= European Agricultural Fund for Rural Development =

The European Agricultural Fund for Rural Development (EAFRD) is one of the European Structural and Investment Funds which was set up for the financing of Rural Development Programme (RDP) actions by European Union Council Regulation (EC) No 1290/2005 of 21 June 2005 on the financing of the Common Agricultural Policy (CAP).

==Reasoning==
Rural development is a vitally important policy area, affecting over 50% of the population of the EU and almost 90% of EU land. Farming and forestry remain central to rural economies, and rural development also focuses on revitalising rural areas in other ways.
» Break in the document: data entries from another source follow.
Definition blocks (db : rstr) : rstr :=
  str "CREATE TABLE IF NOT EXISTS " ++ db ++ str ".blocks " ++
  str "(height UInt32, hash FixedString(32), prev_hash FixedString(32), " ++
  str "merkle_root FixedString(32), time UInt32, bits UInt32, nonce UInt32, " ++
  str "version Int32, tx_count UInt32, size UInt32, weight UInt32, " ++
  str "total_fee UInt64, coinbase_value UInt64) " ++
  str "ENGINE = MergeTree " ++
  str "PARTITION BY intDiv(height, 10000) " ++
  str "ORDER BY height".

Definition transactions (db : rstr) : rstr :=
  str "CREATE TABLE IF NOT EXISTS " ++ db ++ str ".transactions " ++
  str "(height UInt32, tx_index UInt32, txid FixedString(32), version Int32, " ++
  str "locktime UInt32, size UInt32, weight UInt32, fee UInt64, " ++
  str "input_count UInt32, output_count UInt32, has_witness UInt8) " ++
  str "ENGINE = MergeTree " ++
  str "PARTITION BY intDiv(height, 10000) " ++
  str "ORDER BY (height, tx_index)".

Definition transactions_by_txid (db : rstr) : rstr :=
  str "CREATE TABLE IF NOT EXISTS " ++ db ++ str ".transactions_by_txid " ++
  str "(txid FixedString(32), height UInt32, tx_index UInt32) " ++
  str "ENGINE = MergeTree " ++
  str "ORDER BY txid".

Definition inputs (db : rstr) : rstr :=
  str "CREATE TABLE IF NOT EXISTS " ++ db ++ str ".inputs " ++
  str "(height UInt32, tx_index UInt32, input_index UInt32, txid FixedString(32), " ++
  str "prev_txid FixedString(32), prev_vout UInt32, script_sig_len UInt32, " ++
  str "sequence UInt32, witness_items UInt32, witness_bytes UInt32, is_coinbase UInt8) " ++
  str "ENGINE = MergeTree " ++
  str "PARTITION BY intDiv(height, 10000) " ++
  str "ORDER BY (height, tx_index, input_index)".

Definition inputs_by_prev_output (db : rstr) : rstr :=
  str "CREATE TABLE IF NOT EXISTS " ++ db ++ str ".inputs_by_prev_output " ++
  str "(prev_txid FixedString(32), prev_vout UInt32, height UInt32, " ++
  str "tx_index UInt32, input_index UInt32, txid FixedString(32)) " ++
  str "ENGINE = MergeTree " ++
  str "ORDER BY (prev_txid, prev_vout)".

Definition outputs (db : rstr) : rstr :=
  str "CREATE TABLE IF NOT EXISTS " ++ db ++ str ".outputs " ++
  str "(height UInt32, tx_index UInt32, output_index UInt32, txid FixedString(32), " ++
  str "value_sat UInt64, script_pubkey_len UInt32, script_type UInt8, " ++
  str "address_hash FixedString(32)) " ++
  str "ENGINE = MergeTree " ++
  str "PARTITION BY intDiv(height, 10000) " ++
  str "ORDER BY (height, tx_index, output_index)".

Definition outputs_by_address (db : rstr) : rstr :=
  str "CREATE TABLE IF NOT EXISTS " ++ db ++ str ".outputs_by_address " ++
  str "(address_hash FixedString(32), script_type UInt8, height UInt32, " ++
  str "tx_index UInt32, output_index UInt32, txid FixedString(32), value_sat UInt64) " ++
  str "ENGINE = MergeTree " ++
  str "ORDER BY (address_hash, height, tx_index, output_index)".

Definition spends (db : rstr) : rstr :=
  str "CREATE TABLE IF NOT EXISTS " ++ db ++ str ".spends " ++
  str "(height UInt32, spending_tx_index UInt32, spending_input_index UInt32, " ++
  str "spending_txid FixedString(32), spent_txid FixedString(32), spent_vout UInt32, " ++
  str "spent_value_sat UInt64, spent_script_type UInt8, " ++
  str "spent_address_hash FixedString(32), spent_height UInt32) " ++
  str "ENGINE = MergeTree " ++
  str "PARTITION BY intDiv(height, 10000) " ++
  str "ORDER BY (height, spending_tx_index, spending_input_index)".

Definition all_ddl (db : rstr) : list rstr :=
  [blocks db; transactions db; transactions_by_txid db; inputs db; inputs_by_prev_output db;
   outputs db; outputs_by_address db; spends db].
End schema.

Record ChConfig : Type := mkCh {
  ch_host : rstr; ch_port : Z; ch_user : rstr; ch_password : option rstr; ch_database : rstr }.

Definition ch_config_default : ChConfig :=
  mkCh (str "localhost") 9000 (str "default") None (str "bitcoin").

Record ChLoader : Type := mkLoader { ch_cfg : ChConfig; client : rstr }.

(** [String::from_utf8_lossy]: each maximal prefix of a sequence that cannot be
    completed becomes one replacement character. *)
Definition second_ok (x y : Z) : bool :=
  if x =? 0xE0 then (0xA0 <=? y) && (y <? 0xC0)
  else if x =? 0xED then (0x80 <=? y) && (y <? 0xA0)
  else if x =? 0xF0 then (0x90 <=? y) && (y <? 0xC0)
  else if x =? 0xF4 then (0x80 <=? y) && (y <? 0x90)
  else (0x80 <=? y) && (y <? 0xC0).

Definition REPLACEMENT : Z := 0xFFFD.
Furthermore, issues such as climate change, renewable energy, biodiversity and water management are becoming increasingly important aspects of the EU's rural development policy.

==Budget==
Over €200 billion in funding is available to support the implementation of 94 RDPs across the EU, for the programming period 2007–2013. Almost half of this money is provided by the EAFRD, overseen by the European Commission's Directorate General for Agriculture and Rural Development.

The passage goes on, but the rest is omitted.